Industry experts say Eidos' lower share price is due more to the City's strong reaction to a downturn in the industry's usual boom and bust cycle rather than an accurate reflection of any decline in the company's performance in changing market conditions.
They say Infogrames is in a position to make a bid for Eidos because French investors are said to understand the cyclical nature of the video games business better. This gives French games developers higher valuations during the troughs of the hardware sales cycle, enabling them to acquire UK firms. Infogrames has already swallowed some of the UK's bigger publishers, including Manchester-based Ocean.

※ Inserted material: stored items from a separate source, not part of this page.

(** *** The codec of the outbox *)

#[export] Instance typed_value_dec (v : IpcValue) : Decision (typed_value small v).
Proof. destruct v; unfold typed_value, typed_bytes, typed_blob, sized; apply _. Defined.
#[export] Instance typed_state_dec (s : NodeState) : Decision (typed_state small s).
Proof. destruct s; unfold typed_state, typed_bytes, typed_blob, sized; apply _. Defined.
#[export] Instance typed_key_dec (k : option NodeKey) : Decision (typed_key small k).
Proof. destruct k; unfold typed_key, typed_bytes, sized; apply _. Defined.
#[export] Instance typed_node_dec (n : NodeSnapshot) : Decision (typed_node small n).
Proof. unfold typed_node, typed_bytes, sized. apply _. Defined.
#[export] Instance typed_edge_dec (e : EdgeSnapshot) : Decision (typed_edge e).
Proof. unfold typed_edge. apply _. Defined.
#[export] Instance typed_op_dec (o : DeltaOp) : Decision (typed_op small o).
Proof. destruct o; unfold typed_op; apply _. Defined.
#[export] Instance typed_stamp_dec (s : WireStamp) : Decision (typed_stamp s).
Proof. unfold typed_stamp. apply _. Defined.
#[export] Instance typed_crdt_op_dec (o : CrdtOp) : Decision (typed_crdt_op small o).
Proof. unfold typed_crdt_op. apply _. Defined.
#[export] Instance typed_message_dec (m : IpcMessage) : Decision (typed_message small m).
Proof. destruct m; unfold typed_message, typed_list, sized; apply _. Defined.

(** The messages whose sizes the frames can tell. *)
Definition storable (m : IpcMessage) : Prop := typed_message small m ∧ Z.of_nat (length (framing_encode m)) < two64.
#[export] Instance storable_dec m : Decision (storable m) := ltac:(unfold storable; apply _).
Definition StorableMessage : Type := dsig storable.

(** An exception is [None]. *)
Definition stored_decode (data : list Z) : option StorableMessage :=
  match framing_decode 0 data with
  | inl _ => None
  | inr m => match decide (storable m) with left H => Some (dexist m H) | right _ => None end
  end.

Lemma stored_decode_encode (m : StorableMessage) : stored_decode (framing_encode (`m)) = Some m.
Proof.
  destruct (proj2_dsig m) as [Ht Hl] eqn:E. unfold stored_decode.
  pose proof (map_form_decodes 0 (`m) [] Ht) as Hd. rewrite app_nil_r in Hd. rewrite Hd.
  destruct (decide (storable (`m))) as [H|H]; [|by destruct H]. f_equal. by apply dsig_eq.
Qed.

(** The class of codecs holds of the one the outbox uses: what is proved of the
    outbox and of the driver over any codec holds over these frames. *)
#[export] Program Instance framing_codec : FrameCodec StorableMessage := {
  encode m := framing_encode (`m);
  decode := stored_decode
}.
Next Obligation. exact stored_decode_encode. Qed.
Next Obligation. intros m. destruct (proj2_dsig m) as [_ Hl]. split; [lia|exact Hl]. Qed.
(* ===== verification/DurableClient.v ===== *)
(** * DurableClient: projections delivered at least once, applied in order

    Models include/lazily/durable_client.hpp: envelopes and their validation,
    the deduplicator, the projection client that reorders the updates of an
    owner, and the client that puts them together.  The transport is a virtual
    interface: [durable_publish] gives the envelope it is called with.  The
    encoder and the decoder are functions of the user, the decoder may throw. *)
From S2P Require Import Prelude Bytes.
#[local] Open Scope Z_scope.

(** ** Envelopes *)

(* include/lazily/durable_client.hpp:16-16, DurableCapabilityTier *)
Inductive DurableCapabilityTier := TierCore | TierClient | TierDurableHost | TierDistributedHost | TierAcceleratedHost.

(* include/lazily/durable_client.hpp:26-31, DurableEnvelope (data members) *)
Record DurableEnvelope := mkEnvelope {
  protocol_version : Z; message_id : list Z; schema_version : Z; codec_version : Z; payload : list Z }.
(* include/lazily/durable_client.hpp:33-36, DurableEnvelope::same_content *)
Definition same_content (a b : DurableEnvelope) : bool :=
  (protocol_version a =? protocol_version b) && (schema_version a =? schema_version b) &&
  (codec_version a =? codec_version b) && bool_decide (payload a = payload b).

Although Tomb Raider has funded Eidos' rapid expansion, the publisher may not be as dependent on the franchise as investors seem to think. The firm also publishes the successful series of Resident Evil console games and Championship Manager series of PC games, and has the rights to produce games around the Olympics. Eidos also recently completed licensing deals to produce games based on the claymation Chicken Run movie and Disney properties.
Should Eidos remain independent, industry experts predict that it will increase revenues again following the release of a Tomb Raider movie this autumn and improve software sales generally following the arrival of new consoles such as Playstation2 later this year.